PFC Nathaniel Cruz, United States Army
At the young age of 20, Nathaniel Cruz enlisted in the Army in February 2020 and was trained as a 68W (combat medic).
In October of the same year, he deployed to Afghanistan in support of Operation Enduring Freedom (OEF), where he witnessed and attempted to treat, but was unallowed to assist, a disemboweled 5-year-old boy who died minutes later.
The aforementioned event led Nathaniel Cruz to begin having nightmares and hallucinations, seeing the deceased child in his dreams and asking, “Why didn’t you save me?”
In February 2021, Nathaniel was sent back to the States as the troop drawdown began, and soon after, a target was placed on his back.
He was once again at war. Not with a foreign enemy but with the same individuals who sent him off to war.
One of the most common situations USJAG encounters in its investigations revolves around adverse side effects of medications prescribed to treat certain ailments, including PTSD.
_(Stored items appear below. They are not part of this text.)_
Lemma located_back r t i n :
  t !! i = Some n → (i < upper_bound r t)%nat →
  (∀ j x, (i < j)%nat → t !! j = Some x → less r (first x) = false → mergesWith (first x) (first n) = true) →
  located r t n.
Proof.
  intros Hi Hk Hm. right. set (k := upper_bound r t) in *.
  assert (take k t !! i = Some n) as Hik by (by rewrite lookup_take_lt).
  exists (rev (drop (S i) (take k t))), (rev (take i (take k t))). split.
  - rewrite <-(take_drop_middle _ _ _ Hik) at 1. rewrite rev_app_distr. cbn [rev]. by rewrite <-app_assoc.
  - rewrite <-Permutation_rev. apply Forall_forall. intros x [j Hj]%list_elem_of_lookup_1.
    rewrite lookup_drop in Hj. apply lookup_take_Some in Hj as [Hj Hlt].
    apply (Hm (S i + j)%nat); [lia|done|]. eapply upper_bound_before; [done|lia].
Qed.

Lemma sorted_before m i j n x :
  map_ok m → tree m !! i = Some n → tree m !! j = Some x → (i < j)%nat → before (first n) (first x).
Proof. intros [_ Hs _ _ _] Hi Hj Hij. exact (StronglySorted_lookup_lt _ _ i j _ _ Hs Hi Hj Hij). Qed.

Lemma entry_at m i n : map_ok m → tree m !! i = Some n → entry_ok (first n).
Proof. intros [He _ _ _ _] Hi. eapply (Forall_lookup_1 _ _ _ _ He Hi). Qed.

(** An entry that contains the start of a plain range is where the search for
    the range looks. *)
Lemma located_start m r n :
  map_ok m → masks r = [] → n ∈ tree m → _start (first n) ≤ _start r < _end (first n) → located r (tree m) n.
Proof.
  intros Hm Hr [i Hi]%list_elem_of_lookup_1 Hs.
  assert (∀ x : Node, less r (first x) = true → _start r < _start (first x)) as Hless.
  { intros x Hx. unfold less in Hx. rewrite (proj2 (interleaved_nil r) Hr) in Hx. cbn [andb] in Hx.
    destruct (Z.eqb_spec (_start r) (_start (first x))); cbn [negb] in Hx; [done|lia]. }
  destruct (Nat.lt_ge_cases i (upper_bound r (tree m))) as [Hlt|Hge].
  - apply (located_back r (tree m) i n Hi Hlt). intros j x Hij Hj Hx. apply less_start in Hx.
    destruct (sorted_before m i j n x Hm Hi Hj Hij) as [?|[(? & ? & ?)%mergesWith_spec _]]; [lia|].
    by apply mergesWith_spec.
  - destruct (lookup_lt_is_Some_2 (tree m) (upper_bound r (tree m))) as [y Hy].
    { apply lookup_lt_Some in Hi. lia. }
    pose proof (Hless y (upper_bound_at _ _ _ Hy)). destruct (decide (upper_bound r (tree m) = i)) as [E|Hne].
    { rewrite E in Hy. assert (y = n) as -> by congruence. lia. }
    pose proof (entry_nonempty _ (entry_at m _ _ Hm Hy)).
    destruct (sorted_before m _ i y n Hm Hy Hi) as [?|[(? & ? & ?)%mergesWith_spec _]]; [lia|lia|lia].
Qed.

(** If entries share addresses with a separable range, the search for a conflict
    looks at one of them. *)
Lemma located_conflict m r :
  map_ok m → entry_ok r → Forall (λ n, separable r (first n)) (tree m) →
  let shares (n : Node) := ∃ a, in_range r a ∧ in_range (first n) a in
  (∃ n, n ∈ tree m ∧ shares n) → ∃ n, n ∈ tree m ∧ shares n ∧ located r (tree m) n.
Proof.
  intros Hm Hr Hsep shares (n & Hn & Hsh). pose proof Hn as [i Hi]%list_elem_of_lookup_1.
  pose proof (entry_at m i n Hm Hi) as Hen. pose proof (entry_nonempty _ Hen). pose proof (entry_nonempty _ Hr).
  assert (_start r < _end (first n) ∧ _start (first n) < _end r) as [Hs1 Hs2].
  { destruct Hsh as (a & [Ha _] & [Ha' _]). lia. }
  rewrite Forall_forall in Hsep.
  destruct (Nat.lt_ge_cases i (upper_bound r (tree m))) as [Hlt|Hge].
  { exists n. split; [done|]. split; [done|]. apply (located_back r (tree m) i n Hi Hlt). intros j x Hij Hj Hx.
    apply less_start in Hx. destruct (sorted_before m i j n x Hm Hi Hj Hij) as [?|[(? & ? & ?)%mergesWith_spec _]]; [lia|].
    by apply mergesWith_spec. }
  destruct (lookup_lt_is_Some_2 (tree m) (upper_bound r (tree m))) as [y Hy].
  { apply lookup_lt_Some in Hi. lia. }
  assert (y ∈ tree m) as Hyin by (by eapply list_elem_of_lookup_2).
  exists y. split; [done|]. split; [|by left]. pose proof (upper_bound_at _ _ _ Hy) as Hly.
  destruct (decide (upper_bound r (tree m) = i)) as [E|Hne].
  { rewrite E in Hy. by assert (y = n) as -> by congruence. }
  pose proof (entry_at m _ _ Hm Hy) as Hey. pose proof (entry_nonempty _ Hey). pose proof (less_start_true _ _ Hly).
  destruct (sorted_before m _ i y n Hm Hy Hi) as [Hb|[Hmg Hmt]]; [lia| |].
  - (* the interval of [y] lies in the one of [r] *)
    destruct (Hsep y Hyin) as [?|[?|[[Hm1 Hm2]|[(? & ? & ?)%mergesWith_spec _]]]]; [lia|lia| |lia].
    exists (_start (first y)). rewrite !in_range_plain by done. lia.
  - (* [y] and [n] are stripes of one range *)
    exfalso. pose proof Hmg as (Hst & Hed & Hma)%mergesWith_spec.
    destruct (Hsep n Hn) as [?|[?|[[Hm1 Hm2]|[Hrn _]]]]; [lia|lia| |].
    + rewrite (entry_plain_match (first y)), (entry_plain_match (first n)) in Hmt; [lia|done|done|done|congruence].
    + destruct Hsh as (a & Ha & Ha'). assert (intlvMatch r = intlvMatch (first n)) as Hrm.
      { eapply stripes_disjoint; [apply Hr|apply Hen|done..]. }
      apply mergesWith_spec in Hrn as (? & ? & ?). unfold less in Hly.
      rewrite (proj2 (Z.eqb_eq _ _)) in Hly by congruence. cbn [negb] in Hly.
      destruct (interleaved r) eqn:Ir; [|done].
      rewrite (proj2 (interleaved_cons (first y))) in Hly; [cbn [andb] in Hly; lia|].
      apply interleaved_cons in Ir. congruence.
Qed.

(** ** The operations *)

Definition holds (r : AddrRange) (n : Node) : Prop := holds_range r (first n).
Definition shares (r : AddrRange) (n : Node) : Prop := ∃ a, in_range r a ∧ in_range (first n) a.

Lemma map_contains_ok m r : map_ok m → query r →
  ∃ o m', contains max r m = Ok (o, m') ∧ map_ok m' ∧ tree m' = tree m ∧ next_id m' = next_id m ∧
    match o with Some it => ∃ n, n ∈ tree m ∧ id n = it ∧ holds r n | None => ∀ n, n ∈ tree m → ¬ holds r n end.
Proof.
  intros Hm (Hw & Hp & Hne). apply find_ok; [done| |].
  - apply Forall_forall. intros n [i Hi]%list_elem_of_lookup_1. pose proof (entry_at m i n Hm Hi) as [H1 H2 _].
    by apply isSubset_ok.
  - intros (n & Hn & Hh). exists n. split; [done|]. split; [done|]. apply located_start; [done..|].
    apply (proj1 Hh (_start r)). apply in_range_plain; [done|lia].
Qed.

(** At most one entry holds a range. *)
Lemma holds_unique m r n n' : map_ok m → query r → n ∈ tree m → n' ∈ tree m → holds r n → holds r n' → n = n'.
Proof.
  intros Hm (_ & Hp & Hne) [i Hi]%list_elem_of_lookup_1 [j Hj]%list_elem_of_lookup_1 [H1 _] [H2 _].
  assert (in_range r (_start r)) as Hin by (apply in_range_plain; [done|lia]).
  specialize (H1 _ Hin). specialize (H2 _ Hin).
  pose proof (entry_at m i n Hm Hi). pose proof (entry_at m j n' Hm Hj).
  destruct (Nat.lt_trichotomy i j) as [?|[->|?]]; [|congruence|]; exfalso.
  - eapply (before_disjoint (first n) (first n')); [done|done|by eapply sorted_before|done..].
  - eapply (before_disjoint (first n') (first n)); [done|done|by eapply sorted_before|done..].
Qed.

Lemma tree_insert_ok (x : Node) t :
  entry_ok (first x) → Forall (λ n, entry_ok (first n)) t → StronglySorted (λ n n', before (first n) (first n')) t →
  Forall (λ n, before (first x) (first n) ∨ before (first n) (first x)) t →
  ∃ t', tree_insert x t = (t', id x) ∧ t' ≡ₚ x :: t ∧ StronglySorted (λ n n', before (first n) (first n')) t'.
Proof.
  intros Hx He Hs Hb. induction Hs as [|n t Hs IH Hn]; cbn [tree_insert].
  { eexists. split; [reflexivity|]. split; [done|by repeat constructor]. }
  apply Forall_cons in He as [Hen He], Hb as [Hbn Hb]. destruct Hbn as [Hxn|Hnx].
  - rewrite (before_less _ _ Hx Hen Hxn). eexists. split; [reflexivity|]. split; [done|].
    constructor; [by constructor|]. constructor; [done|].
    rewrite Forall_forall in Hn, Hb, He |- *. intros y Hy. specialize (Hn y Hy). specialize (He y Hy).
    destruct (Hb y Hy) as [?|Hyx]; [done|exfalso].
    pose proof (before_less _ _ Hx Hen Hxn) as L1. pose proof (before_less _ _ Hen He Hn) as L2.
    pose proof (before_less _ _ He Hx Hyx) as L3.
    pose proof (entry_nonempty _ Hx). pose proof (entry_nonempty _ Hen). pose proof (entry_nonempty _ He).
    apply less_start_true in L1, L2, L3.
    destruct Hxn as [?|[(?&?&?)%mergesWith_spec ?]], Hn as [?|[(?&?&?)%mergesWith_spec ?]], Hyx as [?|[(?&?&?)%mergesWith_spec ?]]; lia.
  - pose proof (before_less _ _ Hen Hx Hnx) as L. rewrite (less_asym _ _ L), L.
    destruct (IH He Hb) as (t' & -> & Hp & Hs'). eexists. split; [reflexivity|]. split.
    + rewrite Hp. apply Permutation_swap.
    + constructor; [done|]. rewrite Hp. by constructor.
Qed.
The cure is worse than the symptoms themselves, and Nathaniel’s situation was a textbook case of how the Department of Defense (DoD) weaponizes certain behavioral issues stemming from adverse side effects, leveraging them to kick out service members under less-than-honorable conditions and stripping them of their benefits, honor, and dignity.
Why? Because they have become a liability on the balance sheet of the DoD.
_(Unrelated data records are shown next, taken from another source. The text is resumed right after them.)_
(* ===== verification/CoherentXBar.v ===== *)
(** * The coherent crossbar

    The timing protocol of [mem/coherent_xbar.cc]: requests from the CPU side are
    routed by address, snooped into the other caches and forwarded; responses
    find their way back by the routing table; snoops from below and their
    responses go the other way.  The crossbar uses the layers, the packet timing,
    the response queues and the broadcast of [XBar], the address map of
    [XBarDecode] and the snoop filter.

    The peers of the ports are parameters: what a cache does to a packet it is
    snooped with, whether the memory side accepts a packet, and what a port does
    that is told to retry, which may be to call the crossbar again.  The other
    peers do not call back during a call.  Statistics are left out. *)
From stdpp Require Import base tactics list gmap strings.
From Stdlib Require Import ZArith Lia.
From S2P Require Import Prelude MemCmd Clocked PacketQueue SnoopFilter XBar AddrRange XBarDecode.
Local Open Scope Z_scope.

Module CoherentXBar.
#[local] Existing Instance Layer.State_eq_dec.

(** ** Data *)

(** A packet; [req] is the identity of its request, which stays the same when
    the packet is turned into a response. *)
Record Pkt := mkPkt {
  base : XBar.Pkt;
  req : Z;
  snoopDelay : Z;                (* uint32_t *)
  expressSnoop : bool;
  satisfied : bool;
  responderHadWritable : bool;
  writeThrough : bool;
  toPOC : bool;
  toPOU : bool;
}.

Definition cmd (k : Pkt) : Command := SnoopFilter.pk_cmd (XBar.sf (base k)).
Definition getAddr (k : Pkt) : Z := SnoopFilter.pk_addr (XBar.sf (base k)).
Definition isSecure (k : Pkt) : bool := SnoopFilter.pk_secure (XBar.sf (base k)).
Definition cacheResponding (k : Pkt) : bool := SnoopFilter.pk_cacheResponding (XBar.sf (base k)).
Definition blockCached (k : Pkt) : bool := SnoopFilter.pk_blockCached (XBar.sf (base k)).
Definition getAddrRange (k : Pkt) : AddrRange.AddrRange := AddrRange.RangeSize (getAddr k) (XBar.pk_size (base k)).

Definition set_base (b : XBar.Pkt) (k : Pkt) : Pkt :=
  mkPkt b (req k) (snoopDelay k) (expressSnoop k) (satisfied k) (responderHadWritable k) (writeThrough k) (toPOC k) (toPOU k).
Definition set_headerDelay (h : Z) (k : Pkt) : Pkt :=
  set_base (XBar.set_delays h (XBar.payloadDelay (base k)) (base k)) k.
Definition set_snoopDelay (d : Z) (k : Pkt) : Pkt :=
  mkPkt (base k) (req k) d (expressSnoop k) (satisfied k) (responderHadWritable k) (writeThrough k) (toPOC k) (toPOU k).
Definition set_express (e : bool) (k : Pkt) : Pkt :=
  mkPkt (base k) (req k) (snoopDelay k) e (satisfied k) (responderHadWritable k) (writeThrough k) (toPOC k) (toPOU k).
Definition clearWriteThrough (k : Pkt) : Pkt :=
  mkPkt (base k) (req k) (snoopDelay k) (expressSnoop k) (satisfied k) (responderHadWritable k) false (toPOC k) (toPOU k).
Definition set_sf (s : SnoopFilter.Pkt) (k : Pkt) : Pkt :=
  set_base (XBar.mkPkt s (XBar.pk_id (base k)) (XBar.pk_size (base k)) (XBar.headerDelay (base k))
              (XBar.payloadDelay (base k)) (XBar.broadcastToOther (base k))) k.
Definition setBlockCached (k : Pkt) : Pkt :=
  let s := XBar.sf (base k) in
  set_sf (SnoopFilter.mkPkt (SnoopFilter.pk_cmd s) (SnoopFilter.pk_addr s) (SnoopFilter.pk_secure s)
            (SnoopFilter.pk_uncacheable s) (SnoopFilter.pk_maintenance s) (SnoopFilter.pk_broadcast s)
            (SnoopFilter.pk_cacheResponding s) (SnoopFilter.pk_hasSharers s) true) k.
Definition set_cmd (c : Command) (k : Pkt) : Pkt :=
  let s := XBar.sf (base k) in
  set_sf (SnoopFilter.mkPkt c (SnoopFilter.pk_addr s) (SnoopFilter.pk_secure s)
            (SnoopFilter.pk_uncacheable s) (SnoopFilter.pk_maintenance s) (SnoopFilter.pk_broadcast s)
            (SnoopFilter.pk_cacheResponding s) (SnoopFilter.pk_hasSharers s) (SnoopFilter.pk_blockCached s)) k.

Definition makeResponse (k : Pkt) : res Pkt :=
  if negb (needsResponse (cmd k)) then Err (EAssert "needsResponse()") else
  if negb (isRequest (cmd k)) then Err (EAssert "isRequest()") else
  c ← responseCommand (cmd k);
  Ok (set_express false (set_cmd c k)).

Definition isCleanEviction (k : Pkt) : bool :=
  bool_decide (cmd k = CleanEvict) || bool_decide (cmd k = WritebackClean).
Nathaniel was in dire straights. He was brain damaged, and the medications being administered to him were causing insomnia, weight gain, a confused mental state, and exhaustion.
His command started to leverage his altered state of mind to label him a malingerer and slacker. In other words, he was a bad soldier who deserved to be thrown out into the streets of society to fend for himself.
There was only one problem; his command had no legal reason to kick him out and deny him his rightfully earned full medical retirement. They had to devise a plan, even if it involved entrapment, false testimony, and violating his medical provider's treatment plan.
Sometimes the coverup is worse than the crime committed, and Nathaniel's new battle has just begun.
They [command] started preparing to roll out the red carpet for him, and it was littered with landmines, just waiting to strike when the timing was right.
Nathaniel’s story would be given zero justice if it was squeezed into a 500-word email newsletter which is why a national news story is being worked on.
The story will dive into what those landmines were, how they were placed, and the individuals behind the entire operation.
It’s mindblowing!
Nathaniel Cruz was granted a full medical retirement through the efforts of USJAG, but nobody was left unscathed through the two-year-long, drawn-out ordeal.
There were casualties, including the Department of Defense.